Obedecer
pero no cumplir… pero ¿acatar?
Koldo Azkue
La reacción del Gobierno Vasco ante la ya
esperada sentencia del Tribunal Constitucional español ha
sido rápida. La denuncia del absoluto desprecio al Parlamento
Vasco y del atropello democrático que implican, ha sido pareja
a las dudas que el Gobierno Vasco manifiesta en su Declaración
del 12 de Setiembre sobre la calidad del sistema democrático
español.
Su llamamiento a defender nuestro "derecho
a ser consultados para decidir nuestro propio futuro", supongo
que lleva implícito el defender también "nuestro
derecho a decidir nuestro propio futuro", es decir, nuestro
derecho a la autodeterminación y no solamente el derecho
a “ser consultados” pero sin derecho “a decidir”.
Porque si es así y no se pretende jugar con las palabras
y con los ciudadanos vascos, también de acuerdo.

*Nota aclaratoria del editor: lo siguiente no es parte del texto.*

(* ===== verification/CheriPkg.v ===== *)
(** * The capability functions of the core

    The package rtl/cheri_pkg.sv, which the RTL and the tracer share: the three
    forms of a capability ([reg_cap_t] in the register file, [full_cap_t] with its
    bounds decoded, [pcc_cap_t] for the program counter), permissions, bounds,
    addresses, sealing and the comparison of capabilities.  A w-bit [logic] vector
    is an integer in 0 .. 2^w - 1, truncated where SystemVerilog truncates; a
    single control bit is a [bool].  The memory formats are in [CheriMem]; the
    functions [compress_perms], [get_bound33], [update_temp_fields] and
    [reg2memcap_fmt0] are in [CapDecode], next to the script that mirrors them. *)

From S2P Require Import Prelude Bits CapDecode.
Local Open Scope Z_scope.
Export Rtl.

(** ** Widths and constants *)

Definition RESETEXP := 24.
Definition RESETCEXP := 15.

Definition OTYPE_SENTRY_IE_BKWD := 5.
Definition OTYPE_SENTRY_ID_BKWD := 4.
Definition OTYPE_SENTRY_IE_FWD := 3.
Definition OTYPE_SENTRY_ID_FWD := 2.
Definition OTYPE_SENTRY := 1.
Definition OTYPE_UNSEALED := 0.

Definition CPERMS_TX := 0x2f.
Definition CPERMS_TM := 0x3f.
Definition CPERMS_TS := 0x27.

(** ** Capabilities *)

Record full_cap_t := FullCap {
  fc_valid : bool; fc_exp : Z; fc_top33 : Z; fc_base32 : Z; fc_otype : Z; fc_perms : Z;
  fc_top_cor : Z; fc_base_cor : Z; fc_top : Z; fc_base : Z; fc_cperms : Z;
  fc_maska : Z; fc_rsvd : Z; fc_rlen : Z }.

Record pcc_cap_t := PccCap {
  pc_valid : bool; pc_exp : Z; pc_top33 : Z; pc_base32 : Z; pc_otype : Z; pc_perms : Z;
  pc_cperms : Z; pc_rsvd : Z }.

Record bound_req_t := BoundReq {
  bq_top33req : Z; bq_exp1 : Z; bq_exp2 : Z; bq_explen : Z; bq_expb : Z; bq_in_bound : bool }.

Definition NULL_REG_CAP := RegCap false 0 0 0 0 0 0 0 0.
Definition NULL_FULL_CAP := FullCap false 0 0 0 0 0 0 0 0 0 0 0 0 0.
Definition NULL_PCC_CAP := PccCap false 0 0 0 0 0 0 0.

Definition PCC_RESET_CAP := PccCap true RESETEXP 0x100000000 0 OTYPE_UNSEALED 0x1eb CPERMS_TX 0.
Definition MTVEC_RESET_CAP := RegCap true 0 0 RESETEXP 0x100 0 OTYPE_UNSEALED CPERMS_TX 0.
Definition MTDC_RESET_CAP := RegCap true 0 0 RESETEXP 0x100 0 OTYPE_UNSEALED CPERMS_TM 0.
Definition MEPC_RESET_CAP := RegCap true 0 0 RESETEXP 0x100 0 OTYPE_UNSEALED CPERMS_TX 0.
Definition MSCRATCHC_RESET_CAP := RegCap true 0 0 RESETEXP 0x100 0 OTYPE_UNSEALED CPERMS_TS 0.

(** Assignments to the fields the functions below change. *)
Definition reg_with_valid (v : bool) (c : reg_cap_t) : reg_cap_t :=
  RegCap v (r_top_cor c) (r_base_cor c) (r_exp c) (r_top c) (r_base c) (r_otype c)
    (r_cperms c) (r_rsvd c).
Definition with_valid (v : bool) (c : full_cap_t) : full_cap_t :=
  FullCap v (fc_exp c) (fc_top33 c) (fc_base32 c) (fc_otype c) (fc_perms c) (fc_top_cor c)
    (fc_base_cor c) (fc_top c) (fc_base c) (fc_cperms c) (fc_maska c) (fc_rsvd c) (fc_rlen c).
Definition with_otype (o : Z) (c : full_cap_t) : full_cap_t :=
  FullCap (fc_valid c) (fc_exp c) (fc_top33 c) (fc_base32 c) o (fc_perms c) (fc_top_cor c)
    (fc_base_cor c) (fc_top c) (fc_base c) (fc_cperms c) (fc_maska c) (fc_rsvd c) (fc_rlen c).
Definition with_perms (p cp : Z) (c : full_cap_t) : full_cap_t :=
  FullCap (fc_valid c) (fc_exp c) (fc_top33 c) (fc_base32 c) (fc_otype c) p (fc_top_cor c)
    (fc_base_cor c) (fc_top c) (fc_base c) cp (fc_maska c) (fc_rsvd c) (fc_rlen c).
Definition with_cors (cor : Z * Z) (c : full_cap_t) : full_cap_t :=
  FullCap (fc_valid c) (fc_exp c) (fc_top33 c) (fc_base32 c) (fc_otype c) (fc_perms c) cor.1
    cor.2 (fc_top c) (fc_base c) (fc_cperms c) (fc_maska c) (fc_rsvd c) (fc_rlen c).
Definition with_fields (e t b : Z) (c : full_cap_t) : full_cap_t :=
  FullCap (fc_valid c) e (fc_top33 c) (fc_base32 c) (fc_otype c) (fc_perms c) (fc_top_cor c)
    (fc_base_cor c) t b (fc_cperms c) (fc_maska c) (fc_rsvd c) (fc_rlen c).
Definition with_lens (maska rlen : Z) (c : full_cap_t) : full_cap_t :=
  FullCap (fc_valid c) (fc_exp c) (fc_top33 c) (fc_base32 c) (fc_otype c) (fc_perms c)
    (fc_top_cor c) (fc_base_cor c) (fc_top c) (fc_base c) (fc_cperms c) maska (fc_rsvd c) rlen.

(** ** Permissions *)

Definition expand_perms (cperms : Z) : Z :=
  let b := bit cperms in
  setb PERM_GL (b 5) .|
  if slice cperms 4 3 =? 3 then
    setb PERM_LG (b 0) .| setb PERM_LM (b 1) .| setb PERM_SL (b 2) .| PERM_MC_IMSK
  else if slice cperms 4 2 =? 5 then
    setb PERM_LG (b 0) .| setb PERM_LM (b 1) .| PERM_LC_IMSK
  else if slice cperms 4 0 =? 16 then PERM_SC_IMSK
  else if slice cperms 4 2 =? 4 then
    setb PERM_SD (b 0) .| setb PERM_LD (b 1) .| PERM_DD_IMSK
  else if slice cperms 4 3 =? 1 then
    setb PERM_LG (b 0) .| setb PERM_LM (b 1) .| setb PERM_SR (b 2) .| PERM_EX_IMSK
  else if slice cperms 4 3 =? 0 then
    setb PERM_US (b 0) .| setb PERM_SE (b 1) .| setb PERM_U0 (b 2) .| PERM_SE_IMSK
  else 0.

(** The permissions of a loaded capability, as the loading capability requires:
    the bits of [clrperm] say what it lacks. *)
Definition mask_clcperms (cperms_in clrperm : Z) (valid_in sealed : bool) : Z :=
  let clr_gl := Z.testbit clrperm 0 && valid_in in
  let clr_lg := Z.testbit clrperm 0 && valid_in && negb sealed in
  let clr_sdlm := Z.testbit clrperm 1 && valid_in && negb sealed in
  let b := Z.testbit cperms_in in
  let out := assign_bit cperms_in 5 (b 5 && negb clr_gl) in
  if slice cperms_in 4 3 =? 3 then
    let out := assign_bit out 0 (b 0 && negb clr_lg) in
    let out := assign_bit out 1 (b 1 && negb clr_sdlm) in
    (out .& 0x23) .| (setb 2 (if clr_sdlm then 5 else slice cperms_in 4 2))
  else if slice cperms_in 4 2 =? 5 then
    assign_bit (assign_bit out 0 (b 0 && negb clr_lg)) 1 (b 1 && negb clr_sdlm)
  else if slice cperms_in 4 0 =? 16 then
    (out .& 0x20) .| (if clr_sdlm then 0 else slice cperms_in 4 0)
  else if slice cperms_in 4 2 =? 4 then
    assign_bit (assign_bit out 4 (negb (clr_sdlm && negb (b 1)))) 0 (b 0 && negb clr_sdlm)
  else if slice cperms_in 4 3 =? 1 then
    assign_bit (assign_bit out 0 (b 0 && negb clr_lg)) 1 (b 1 && negb clr_sdlm)
  else out.

(** ** Bounds and addresses *)

Definition get_cap_len (c : full_cap_t) : Z :=
  let tmp33 := trunc 33 (fc_top33 c - fc_base32 c) in
  if Z.testbit tmp33 32 then 0xffffffff else slice tmp33 31 0.

(** The variant of [get_bound33] for timing. *)
Definition get_bound33_trial (top cor exp addr : Z) : Z :=
  let cor24 := if Z.testbit cor 1 then Z.ones 24 else bit cor 0 in
  let cor24 := trunc 24 (cor24 << exp) in
  let mask24 := trunc 24 (Z.ones 24 << exp) in
  let t24a := trunc 24 ((slice addr 31 9 .& mask24) + cor24) in
  let t33a := top in
  (t24a << 9) .| trunc 33 (t33a << exp).

Definition set_address (in_cap : full_cap_t) (newptr : Z) (chktop chkbase : bool) : full_cap_t :=
  let mask24 := trunc 24 (Z.ones 24 << fc_exp in_cap) in
  let tmp33 := trunc 33 (newptr - fc_base32 in_cap) in
  let tmp24 := slice tmp33 32 9 .& mask24 in
  let top_lt := newptr <? (slice (fc_top33 in_cap) 32 1 << 1) in
  let out_cap :=
    if any tmp24 || (chktop && negb top_lt) || (chkbase && Z.testbit tmp33 32)
    then with_valid false in_cap else in_cap in
  let ptrmi9 := trunc 9 (newptr >> fc_exp in_cap) in
  with_cors (update_temp_fields (fc_top out_cap) (fc_base out_cap) ptrmi9) out_cap.

(** The number of ones of a thermometer code. *)
Definition thermo_dec32 (a32 : Z) : Z :=
  if Z.testbit a32 31 then 32
  else
    let c4 := bit a32 15 in
    let b16 := if c4 =? 1 then slice a32 31 16 else slice a32 15 0 in
    let c3 := bit b16 7 in
    let b8 := if c3 =? 1 then slice b16 15 8 else slice b16 7 0 in
    let c2 := bit b8 3 in
    let b4 := if c2 =? 1 then slice b8 7 4 else slice b8 3 0 in
    let c1 := bit b4 1 in
    let b2 := if c1 =? 1 then slice b4 3 2 else slice b4 1 0 in
    let c0 := bit b2 0 in
    setb 4 c4 .| setb 3 c3 .| setb 2 c2 .| setb 1 c1 .| setb 0 c0.

(** The loops over the bits, from bit 30 down and from bit 1 up. *)
Definition fill_down (din : Z) (a32 i : Z) : Z :=
  assign_bit a32 i (Z.testbit a32 (i + 1) || Z.testbit din i).
Definition get_size (din : Z) : Z :=
  let a32 := Z.b2z (Z.testbit din 31) << 31 in
  thermo_dec32 (foldl (fill_down din) a32 (reverse (seqZ 0 31))).

Definition fill_up (din : Z) (a32 i : Z) : Z :=
  assign_bit a32 i (Z.testbit a32 (i - 1) || Z.testbit din i).
Definition count_tz (din : Z) : Z :=
  let a32 := bit din 0 in
  thermo_dec32 (notw 32 (foldl (fill_up din) a32 (seqZ 1 31))).

(** ** Setting bounds *)

Definition prep_bound_req (in_cap : full_cap_t) (addr length : Z) : bound_req_t :=
  let top33req := trunc 33 (addr + length) in
  let explen := get_size (slice length 31 9) in
  let sat size_result := if RESETCEXP <=? size_result then RESETEXP else trunc 5 size_result in
  BoundReq top33req (sat explen) (sat (trunc 6 (explen + 1))) explen (count_tz addr)
    (negb ((fc_top33 in_cap <? top33req) || (addr <? fc_base32 in_cap))).

Definition prep_bound_req_it8 (in_cap : full_cap_t) (addr length : Z) : bound_req_t :=
  let top33req := trunc 33 (addr + length) in
  let explen := get_size (slice length 31 9) in
  BoundReq top33req (trunc 5 explen) (trunc 5 (explen + 1)) explen (count_tz addr)
    (negb ((fc_top33 in_cap <? top33req) || (addr <? fc_base32 in_cap))).

(** One of the two parallel paths of [set_bounds]: base, top, length, whether top
    and base are rounded, and whether the top field is the larger one. *)
Record bounds_path := BoundsPath {
  bp_mask : Z; bp_base : Z; bp_top : Z; bp_len : Z; bp_topoff : bool; bp_baseoff : bool;
  bp_tophi : bool }.
Definition set_bounds_path (addr top33req exp : Z) : bounds_path :=
  let mask := trunc 33 (Z.ones 33 << exp) in
  let base := trunc 10 (addr >> exp) in
  let topoff := any (top33req .& notw 33 mask) in
  let baseoff := any (addr .& notw 33 mask) in
  let top := trunc 10 (trunc 10 (top33req >> exp) + Z.b2z topoff) in
  let len := trunc 10 (top - base) in
  BoundsPath mask base top len topoff baseoff (slice base 8 0 <=? slice top 8 0).

Definition set_bounds (in_cap : full_cap_t) (addr : Z) (bound_req : bound_req_t)
    (req_exact : bool) : full_cap_t :=
  let top33req := bq_top33req bound_req in
  let p1 := set_bounds_path addr top33req (bq_exp1 bound_req) in
  let ovrflw := Z.testbit (bp_len p1) 9 in
  let p2 := set_bounds_path addr top33req (bq_exp2 bound_req) in
  let exp := if ovrflw then bq_exp2 bound_req else bq_exp1 bound_req in
  let p := if ovrflw then p2 else p1 in
  let out_cap := with_fields exp (slice (bp_top p) 8 0) (slice (bp_base p) 8 0) in_cap in
  let out_cap := with_lens (slice (bp_mask p) 31 0) (trunc 32 (bp_len p << exp)) out_cap in
  let out_cap := with_cors (if bp_tophi p then 0 else 1, 0) out_cap in
  let out_cap := if req_exact && (bp_topoff p || bp_baseoff p)
                 then with_valid false out_cap else out_cap in
  if bq_in_bound bound_req then out_cap else with_valid false out_cap.

Definition set_bounds_rndn (in_cap : full_cap_t) (addr : Z) (bound_req : bound_req_t)
    : full_cap_t :=
  let explen := bq_explen bound_req in
  let expb := bq_expb bound_req in
  let el_gt_eb := expb <? explen in
  let el_gt_14 := 14 <? explen in
  let eb_gt_14 := 14 <? expb in
  let exp_final := if el_gt_eb && negb eb_gt_14 then expb else if el_gt_14 then 14 else explen in
  let base := trunc 9 (addr >> exp_final) in
  let top := if el_gt_eb || el_gt_14 then trunc 9 (base - 1)
             else trunc 9 (bq_top33req bound_req >> exp_final) in
  let out_cap := with_fields (trunc 5 exp_final) top base in_cap in
  let out_cap := if bq_in_bound bound_req then out_cap else with_valid false out_cap in
  with_cors (if base <=? top then 0 else 1, 0) out_cap.

Definition set_bounds_rndn_it8 (in_cap : full_cap_t) (addr : Z) (bound_req : bound_req_t)
    : full_cap_t :=
  let explen := bq_explen bound_req in
  let expb := bq_expb bound_req in
  let el_gt_eb := expb <? explen in
  let exp_final := if el_gt_eb then expb else explen in
  let base := trunc 9 (addr >> exp_final) in
  let top := if el_gt_eb then trunc 9 (base - 1)
             else trunc 9 (bq_top33req bound_req >> exp_final) in
  let out_cap := with_fields (trunc 5 exp_final) top base in_cap in
  let out_cap := if bq_in_bound bound_req then out_cap else with_valid false out_cap in
  with_cors (if base <=? top then 0 else 1, 0) out_cap.

(** ** Sealing *)

Definition seal_cap (in_cap : full_cap_t) (new_otype : Z) : full_cap_t :=
  with_otype new_otype in_cap.
Definition unseal_cap (in_cap : full_cap_t) : full_cap_t := with_otype OTYPE_UNSEALED in_cap.
Definition is_cap_sealed (in_cap : full_cap_t) : bool := negb (fc_otype in_cap =? OTYPE_UNSEALED).
Definition decode_otype (otype3 : Z) (perm_ex : bool) : Z :=
  (Z.b2z (negb perm_ex && negb (otype3 =? 0)) << 3) .| otype3.

(** ** Conversions between the forms *)

Definition reg2fullcap (c : reg_cap_t) (addr : Z) : full_cap_t :=
  FullCap (r_valid c) (r_exp c)
    (get_bound33 (r_top c) (r_top_cor c) (r_exp c) addr)
    (trunc 32 (get_bound33 (r_base c) (rep2 (r_base_cor c)) (r_exp c) addr))
    (r_otype c) (expand_perms (r_cperms c)) (r_top_cor c) (r_base_cor c) (r_top c) (r_base c)
    (r_cperms c) 0 (r_rsvd c) 0.

Definition full2regcap (c : full_cap_t) : reg_cap_t :=
  RegCap (fc_valid c) (fc_top_cor c) (fc_base_cor c) (fc_exp c) (fc_top c) (fc_base c)
    (fc_otype c) (fc_cperms c) (fc_rsvd c).

Definition pcc2fullcap (c : pcc_cap_t) : full_cap_t :=
  FullCap (pc_valid c) (pc_exp c) (pc_top33 c) (pc_base32 c) (pc_otype c) (pc_perms c) 0 0
    (trunc 9 (pc_top33 c >> pc_exp c)) (trunc 9 (pc_base32 c >> pc_exp c)) (pc_cperms c) 0
    (pc_rsvd c) 0.

Definition full2pcap (c : full_cap_t) : pcc_cap_t :=
  PccCap (fc_valid c) (fc_exp c) (fc_top33 c) (fc_base32 c) (fc_otype c) (fc_perms c)
    (fc_cperms c) (fc_rsvd c).

Definition pcc2mepcc (c : pcc_cap_t) (address : Z) (clrtag : bool) : reg_cap_t :=
  let reg_cap := full2regcap (set_address (pcc2fullcap c) address false false) in
  if clrtag then reg_with_valid false reg_cap else reg_cap.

Pero debo manifestar mi desacuerdo con el párrafo
que da comienzo a la Declaración:” “Acatamos
pero no nos resignamos”.
¿Qué ha quedado de aquel valiente
“obedecemos pero no cumplimos” que le plantaban en la
cara al poder español nuestras autoridades cuando entendían
que cometían contrafuero?
Porque OBEDECER, según la Real Academia Española
de la Lengua, idioma en que he leído la Declaración,
significa CUMPLIR LO QUE SE MANDA, sin más. Cuando la fuerza
se impone no queda a veces otra salida, hasta que lleguen mejores
tiempos. Pero ACATAR, según la citada RAE, significa ACEPTAR
CON SUMISION UNA AUTORIDAD O UNAS NORMAS LEGALES. Y en sumisión,
lleva ya demasiado tiempo nuestro Pueblo Vasco.